Try it:
Restate word for word the lines of the data below, from the first through the one that has "foldl (fun o".

== Segment start ==

Module LedisStore.
Section Ops.
Context `{LedisDB}.
(** The expiration in seconds, without the fraction. *)
Definition Set_ (now : Z) (key value : string) (expiration : Z) : GoM ldb unit := fun d =>
  match SetEX now key (go_div expiration Second) value d with
  | Ok d' => (d', Ok tt)
  | Err e => (d, Err e)
  | Panic w => (d, Panic w)
  end.
Definition Del (keys : list string) : GoM ldb unit := fun d =>
  match LDel keys d with Ok d' => (d', Ok tt) | Err e => (d, Err e) | Panic w => (d, Panic w) end.
Definition Get (now : Z) (key : string) : GoM ldb (option string) := fun d =>
  match LGet now key d with
  | Ok o => (d, Ok (Some (default EmptyString o)))
  | Err e => (d, Err e)
  | Panic w => (d, Panic w)
  end.
#[export] Instance store : Store ldb := {| store_Set := Set_; store_Del := Del; store_Get := Get |}.
End Ops.
End LedisStore.

(** ** Options ([option.go]) *)

Record options := mkOptions {
  accessTokenTTL : Z; refreshTokenTTL : Z; accessSecret : string; refreshSecret : string }.
Definition newOptions (opts : list (options -> options)) : options :=
  foldl (fun o f => f o) (mkOptions (1500 * Minute) (24 * Hour * 7) "" "") opts.
Definition AccessTokenTTL (seconds : Z) (o : options) : options :=
  if seconds =? 0 then o
  else mkOptions (i64 (seconds * Second)) (refreshTokenTTL o) (accessSecret o) (refreshSecret o).
Definition RefreshTokenTTL (seconds : Z) (o : options) : options :=
  if seconds =? 0 then o
  else mkOptions (accessTokenTTL o) (i64 (seconds * Second)) (accessSecret o) (refreshSecret o).
Definition Initialize (access refresh : string) (opts : list (options -> options)) : result options :=
  if String.eqb access "" then Err ErrIllegalParameter
  else
    let o := newOptions opts in
    Ok (mkOptions (accessTokenTTL o) (refreshTokenTTL o) access refresh).
Lemma One_into_state {Row} (t : Table Row) dest p d d' r : One_into t dest p d = (d', r) -> d' = d.
Proof using Type. unfold One_into, One. cbv [mbind gom_bind gget glift]. by intros [= <- _]. Qed.
Lemma One_into_missing {Row} (t : Table Row) dest p d d' :
  One_into t dest p d = (d', Err ErrRecordNotFound) ->
  d' = d /\ (dest = None \/ first_keyed = false -> forall r, r ∈ rows t d -> p r = false).
Proof.
  unfold One_into, One. cbv [mbind gom_bind gget glift]. intros [= <- Hf]. split; [done|]. intros Hd r Hr.
  pose proof (first_none _ _ _ Hf r Hr) as Hp. destruct Hd as [->|Hk]; [by rewrite andb_true_r in Hp|].
  rewrite Hk in Hp. destruct dest; by rewrite andb_true_r in Hp.
Qed.

(** The address is one of those drawn; nobody has it, when the queries of the
    loop do not ask for the key of the last record as well. *)
Lemma next_ip_free dest candidates d d' ip :
  next_ip dest candidates d = (d', Ok ip) ->
  d' = d /\ ip ∈ candidates /\ (first_keyed = false -> forall v, v ∈ db_devices d -> d_Address v <> ip).
Proof.
  revert d dest. induction candidates as [|c rest IH]; intros d dest; [done|]. cbn. unfold Try. cbv [mbind gom_bind].
  destruct (One_into _ _ _ d) as [d1 [r|e|w]] eqn:Hf; [| |done].
  - apply One_into_state in Hf as ->. intros Hn. destruct (IH _ _ Hn) as (-> & Hin & Hfree). split_and!; [done|by right|done].
  - destruct (decide (e = ErrRecordNotFound)) as [->|Hne].
    + apply One_into_missing in Hf as [-> Hf]. intros [= <- <-]. split_and!; [done|by left|]. intros Hk v Hv Ha.
      specialize (Hf (or_intror Hk) v Hv). cbn in Hf. by destruct (String.eqb_spec (d_Address v) c).
    + apply One_into_state in Hf as ->. intros Hn. destruct (IH _ _ Hn) as (-> & Hin & Hfree). split_and!; [done|by right|done].
Qed.
(** ** What a successful statement did *)

Lemma Create_ok {Row} (t : Table Row) mk d d' i :
  (forall i, row_id t (mk i) = i) -> Create t mk d = (d', Ok i) ->
  exists l, d' = set_rows t l d /\ 0 < i /\ l ≡ₚ mk i :: rows t d /\ forall r, r ∈ rows t d -> row_id t r <> i.
Proof.
  intros Hk. unfold Create. cbv [mbind gom_bind gget glift]. destruct (sql_create _ _ _) as [[j l]| |] eqn:Hc; [|done..].
  cbv [gmodify mret gom_ret]. intros [= <- <-]. exists l. split; [done|]. by eapply create_ok.
Qed.
Lemma CreateSeen_ok {Row} (t : Table Row) mk d d' i :
  tx_error_kept = true -> CreateSeen t mk d = (d', Ok i) -> Create t mk d = (d', Ok i).
Proof using Type. intros Ht. unfold CreateSeen. rewrite Ht. by destruct (Create t mk d) as [d1 [| |]]. Qed.
Lemma Create_err {Row} (t : Table Row) mk d d' e : Create t mk d = (d', Err e) -> d' = d.
Proof using Type.
  unfold Create. cbv [mbind gom_bind gget glift]. destruct (sql_create _ _ _) as [[j l]| |] eqn:Hc; cbv [gmodify mret gom_ret]; congruence.
Qed.
Lemma Delete_ok {Row} (t : Table Row) p d d' :
  Delete t p d = (d', Ok tt) -> exists l, d' = set_rows t l d /\ l ≡ₚ filter (fun r => p r = false) (rows t d).
Proof.
  unfold Delete. cbv [mbind gom_bind gget glift]. destruct (sql_delete _ _) as [l| |] eqn:Hc; [|done..].
  cbv [gmodify]. intros [= <-]. exists l. split; [done|]. by apply delete_ok.
Qed.
Lemma Update_ok {Row} (t : Table Row) p f d d' :
  Update t p f d = (d', Ok tt) -> exists l, d' = set_rows t l d /\ l ≡ₚ map (fun r => if p r then f r else r) (rows t d).
Proof.
  unfold Update. cbv [mbind gom_bind gget glift]. destruct (sql_update _ _ _) as [l| |] eqn:Hc; [|done..].
  cbv [gmodify]. intros [= <-]. exists l. split; [done|]. by apply update_ok.
Qed.
Lemma One_ok {Row} (t : Table Row) p d d' r : One t p d = (d', Ok r) -> d' = d /\ r ∈ rows t d /\ p r = true.
Proof.
  unfold One. cbv [mbind gom_bind gget glift]. destruct (sql_first _ _) as [x| |] eqn:Hc; [|done..].
  intros [= <- <-]. split; [done|]. by apply first_ok.
Qed.
Lemma All_ok {Row} (t : Table Row) p d d' l :
  All t p d = (d', Ok l) -> d' = d /\ l ≡ₚ filter (fun r => p r = true) (rows t d).
Proof.
  unfold All. cbv [mbind gom_bind gget glift]. destruct (sql_find _ _) as [x| |] eqn:Hc; [|done..].
  intros [= <- <-]. split; [done|]. by apply find_ok.
Qed.
(** [HandleInvitation]; [invitationID] is the parsed path variable. *)
Definition HandleInvitation (now : Z) (userID : ID) (invitationID : result Z) (action : string) : Q ID :=
  match invitationID with
  | Err e => gthrow e
  | Panic w => gpanic w
  | Ok invitationID =>
    if invitationID <=? 0 then gthrow ErrIllegalRequest
    else if negb (String.eqb action "join") && negb (String.eqb action "decline") then gthrow ErrIllegalRequest
    else Tx (
      invitation ← One invitations (fun i => i_ID i =? invitationID);
      if negb (userID =? i_UserID invitation) then gthrow ErrIllegalRequest
      else
        _ ← Delete invitations (fun i => i_ID i =? invitationID);
        _ ← (if String.eqb action "join"
             then CreateSeen networkUsers (fun i => mkNetworkUser i now userID (i_NetworkID invitation) (i_Role invitation))
             else mret 0);
        mret invitationID)
  end.
End Network.

(** ** Lemmas *)

Section Preserving.
Context `{HG : Gorm}.

Lemma gpres_gmap_list {A B} (P : Database -> Prop) (f : A -> GoM Database B) xs :
  (forall x, gpreserves P (f x)) -> gpreserves P (gmap_list f xs).
Proof using Type. intros Hf. induction xs as [|x xs IH]; cbn; gpres; auto. Qed.
Lemma gpres_preload {Row} (P : Database -> Prop) (t : Table Row) id : gpreserves P (preload t id).
Proof using Type. unfold preload. gpres. Qed.
Lemma gpres_deref {Row A} (P : Database -> Prop) (f : Row -> A) o : gpreserves P (deref_assoc f o).
Proof using Type. unfold deref_assoc. gpres. Qed.
Lemma gpres_scan (P : Database -> Prop) n u r : gpreserves P (scan_role n u r).
Proof using Type. unfold scan_role. gpres. Qed.
Lemma gpres_check (P : Database -> Prop) u n r : gpreserves P (networkUserOperationCheck u n r).
Proof using Type. unfold networkUserOperationCheck. gpres. apply gpres_Tx. gpres. Qed.
Lemma Tx_inv {A} (P : Database -> Prop) (fc : GoM Database A) d :
  P d -> (forall d' a, fc d = (d', Ok a) -> P d') -> P (gstate (Tx fc) d).
Proof using Type. intros Hd Hf. unfold gstate, Tx. destruct (fc d) as [d' [a|e|w]]; cbn; [by eapply Hf|done..]. Qed.
End Preserving.
#[export] Hint Resolve gpres_gmap_list gpres_preload gpres_deref gpres_scan gpres_check : gpres.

== Segment end ==

Response to this exercise:
Module LedisStore.
Section Ops.
Context `{LedisDB}.
(** The expiration in seconds, without the fraction. *)
Definition Set_ (now : Z) (key value : string) (expiration : Z) : GoM ldb unit := fun d =>
  match SetEX now key (go_div expiration Second) value d with
  | Ok d' => (d', Ok tt)
  | Err e => (d, Err e)
  | Panic w => (d, Panic w)
  end.
Definition Del (keys : list string) : GoM ldb unit := fun d =>
  match LDel keys d with Ok d' => (d', Ok tt) | Err e => (d, Err e) | Panic w => (d, Panic w) end.
Definition Get (now : Z) (key : string) : GoM ldb (option string) := fun d =>
  match LGet now key d with
  | Ok o => (d, Ok (Some (default EmptyString o)))
  | Err e => (d, Err e)
  | Panic w => (d, Panic w)
  end.
#[export] Instance store : Store ldb := {| store_Set := Set_; store_Del := Del; store_Get := Get |}.
End Ops.
End LedisStore.

(** ** Options ([option.go]) *)

Record options := mkOptions {
  accessTokenTTL : Z; refreshTokenTTL : Z; accessSecret : string; refreshSecret : string }.
Definition newOptions (opts : list (options -> options)) : options :=
  foldl (fun o f => f o) (mkOptions (1500 * Minute) (24 * Hour * 7) "" "") opts.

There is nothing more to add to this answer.